Scan the entries line by line and return those with "cspBundle".

Collected data

========================================================================

(* ===== verification/CensusProof.v ===== *)
(** * Census proofs

    Models [src/vochain/proof.go], [src/crypto/saltedkey/saltedkey.go] and
    [src/crypto/zk/utils.go]: how a voter shows that they belong to the census of a
    process, for each census origin.  The cryptographic libraries are parameters. *)

From stdpp Require Import base option list strings gmap.
From S2P Require Import Prelude GoMonad GoLib Models External Ethereum.

Definition SaltSize : nat := 20.

(** The getters of the [oneof]: nil when the payload is another one. *)
Definition GetCa (p : Proof) : option ProofCA := match p with ProofOfCA x => Some x | _ => None end.
Definition GetEthereumStorage (p : Proof) : option ProofEthereumStorage :=
  match p with ProofOfEthereumStorage x => Some x | _ => None end.
Definition GetMinimeStorage (p : Proof) : option ProofMinime :=
  match p with ProofOfMinime x => Some x | _ => None end.
Definition GetZkSnark (p : Proof) : option ProofZkSNARK :=
  match p with ProofOfZkSNARK x => Some x | _ => None end.

Section proof.
Context `{ProofLibs, Proto}.

(** [VerifyProof] of package tree. *)
Definition tree_VerifyProof (hashFunc : HashFunction) (key value proof root : bytes) : outcome bool :=
  of_sum (arbo_CheckProof hashFunc key value root proof).

Definition SaltBlindPubKey (pubKey : blind_pub) (salt : bytes) : outcome blind_pub :=
  if (String.length salt <? SaltSize)%nat then Err (Errorf "provided salt is not large enough")
  else Ok (blind_add_base pubKey (btake SaltSize salt)).

Definition SaltECDSAPubKey (pubKey : ecdsa_pub) (salt : bytes) : outcome ecdsa_pub :=
  if (String.length salt <? SaltSize)%nat then Err (Errorf "provided salt is not large enough")
  else Ok (ecdsa_add_base pubKey (btake SaltSize salt)).

Definition ProtobufZKProofToCircomProof (p : ProofZkSNARK) : outcome (snark_proof * list Z) :=
  match ZK_A p, ZK_B p, ZK_C p with
  | [_; _; _], [b0; b1; b2; b3; b4; b5], [_; _; _] =>
      proof ← of_sum (ProofStringToProof (ZK_A p) [[b0; b1]; [b2; b3]; [b4; b5]] (ZK_C p));
      publicInputs ← of_sum (PublicSignalsStringToPublicSignals (ZK_PublicInputs p));
      Ok (proof, publicInputs)
  | _, _, _ => Err (Errorf "error on zkProof format")
  end.

(** The weight is a [*big.Int], not nil when no error is returned. *)
Definition VerifyProofFunc : Type :=
  Process -> Proof -> Z -> bytes -> bytes -> bytes -> Address -> outcome (bool * Z).

Definition VerifyProofOffChainTree : VerifyProofFunc :=
  fun process proof censusOrigin censusRoot processID pubKey addr =>
  let key := pubKey in
  match proof with
  | ProofGraviton => Err (Errorf "graviton proof no longer supported")
  | ProofIden3 => Err (Errorf "iden3 proof not implemented")
  | ProofOfArbo p =>
      hashFunc ← match PA_Type p with
                 | BLAKE2B => Ok HashBlake2b
                 | POSEIDON => Ok HashPoseidon
                 | _ => Err (Errorf "not recognized ProofArbo type")
                 end;
      hashedKey ← wrapping_out "cannot hash proof key" (of_sum (arbo_hash hashFunc key));
      valid ← tree_VerifyProof hashFunc hashedKey (default "" (PA_Value p)) (PA_Siblings p) censusRoot;
      match PA_Value p with
      | None => Ok (valid, 1)
      | Some v => Ok (valid, arbo_BytesToBigInt v)
      end
  | _ => Err (Errorf "unexpected proof.Payload type")
  end.

(** The key of the census root, salted with the process identifier. *)
Definition salted_root (censusRoot processID : bytes) : outcome bytes :=
  rootPub ← wrapping_out "cannot decompress CSP public key" (DecompressPubKey censusRoot);
  rootPubSalted ← wrapping_out "cannot unmarshal ECDSA CSP public key"
    (of_sum (UnmarshalPubkey rootPub));
  rootPubSalted ← wrapping_out "cannot salt ECDSA public key"
    (SaltECDSAPubKey rootPubSalted processID);
  Ok (FromECDSAPub rootPubSalted).

Definition VerifyProofOffChainCSP : VerifyProofFunc :=
  fun process proof censusOrigin censusRoot processID pubKey addr =>
  let key := addr_bytes addr in
  p ← deref (GetCa proof);
  bundle ← deref (CA_Bundle p);
  check (bool_decide (CB_Address bundle <> key)) (Errorf "CSP bundle address and key do not match");;
  check (bool_decide (CB_ProcessId bundle <> processID))
    (Errorf "CSP bundle processID does not match");;
  cspBundle ← match marshal bundle with
              | Some b => Ok b
              | None => Err (Errorf "cannot marshal CSP bundle to protobuf")
              end;
  match CA_Type p with
  | ECDSA =>
      bundlePub ← wrapping_out "cannot fetch CSP public key from signature"
        (PubKeyFromSignature cspBundle (CA_Signature p));
      check (bool_decide (bundlePub <> censusRoot)) (Errorf "csp bundle signature does not match");;
      Ok (true, 1)
  | ECDSA_PIDSALTED =>
      bundlePub ← wrapping_out "cannot fetch CSP public key from signature"
        (PubKeyFromSignature cspBundle (CA_Signature p));
      censusRoot ← salted_root censusRoot processID;
      bundlePub ← wrapping_out "unable to decompress proof pub key" (DecompressPubKey bundlePub);
      check (bool_decide (bundlePub <> censusRoot)) (Errorf "csp bundle signature does not match");;
      Ok (true, 1)
  | ECDSA_BLIND | ECDSA_BLIND_PIDSALTED =>
      rootPubdesc ← wrapping_out "cannot decompress CSP public key" (DecompressPubKey censusRoot);
      rootPub ← wrapping_out "cannot compute blind CSP public key"
        (of_sum (NewPublicKeyFromECDSA rootPubdesc));
      signature ← wrapping_out "cannot compute blind CSP signature"
        (of_sum (NewSignatureFromBytesUncompressed (CA_Signature p)));
      rootPub ← (if bool_decide (CA_Type p = ECDSA_BLIND_PIDSALTED)
                 then wrapping_out "cannot salt blind pubkey" (SaltBlindPubKey rootPub processID)
                 else Ok rootPub);
      check (negb (blind_Verify (big_SetBytes (HashRaw cspBundle)) signature rootPub))
        (Errorf "blind CSP verification failed");;
      Ok (true, 1)
  | _ => Err (Errorf "csp proof type not supported")
  end.

Definition VerifyProofERC20 : VerifyProofFunc :=
  fun process proof censusOrigin censusRoot processID pubKey addr =>
  match EthIndexSlot process with
  | None => Err (Errorf "index slot not found for process")
  | Some slot =>
      match GetEthereumStorage proof with
      | None => Err (Errorf "ethereum proof is empty")
      | Some p =>
          let balance := big_SetBytes (ES_Value p) in
          check (balance =? 0) (Errorf "balance at proof is 0");;
          match mapbased_VerifyProof addr (BytesToHash censusRoot) p slot balance with
          | Some e => Err e
          | None => Ok (true, balance)
          end
      end
  end.

Definition VerifyProofMiniMe : VerifyProofFunc :=
  fun process proof censusOrigin censusRoot processID pubKey addr =>
  match EthIndexSlot process, SourceBlockHeight process with
  | None, _ => Err (Errorf "index slot not found for process")
  | _, None => Err (Errorf "source block height not found for process")
  | Some slot, Some sourceBlockHeight =>
      match GetMinimeStorage proof with
      | None => Err (Errorf "minime proof is empty")
      | Some p =>
          prev ← deref (ProofPrevBlock p);
          proof0Balance ← deref (minime_ParseMinimeValue (ES_Value prev));
          check (proof0Balance =? 0) (Errorf "balance at proofPrevBlock is 0");;
          next ← deref (ProofNextBlock p);
          match minime_VerifyProof addr (BytesToHash censusRoot) [prev; next] slot proof0Balance
                  sourceBlockHeight with
          | Some e => Err e
          | None => Ok (true, proof0Balance)
          end
      end
  end.

Definition VerifyProof : VerifyProofFunc :=
  fun process proof censusOrigin censusRoot processID pubKey addr =>
  let origin := CensusOrigin process in
  verifyProof ← (if (origin =? OFF_CHAIN_TREE) || (origin =? OFF_CHAIN_TREE_WEIGHTED)
                 then Ok VerifyProofOffChainTree
                 else if origin =? OFF_CHAIN_CA then Ok VerifyProofOffChainCSP
                 else if origin =? ERC20 then Ok VerifyProofERC20
                 else if origin =? MINI_ME then Ok VerifyProofMiniMe
                 else Err (Errorf "census origin not compatible"));
  wrapping_out "proof not valid"
    (verifyProof process proof origin (CensusRoot process) (ProcessId process) pubKey addr).
End proof.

========================================================================

_Reply to the task_
  cspBundle ← match marshal bundle with
        (PubKeyFromSignature cspBundle (CA_Signature p));
        (PubKeyFromSignature cspBundle (CA_Signature p));
      check (negb (blind_Verify (big_SetBytes (HashRaw cspBundle)) signature rootPub))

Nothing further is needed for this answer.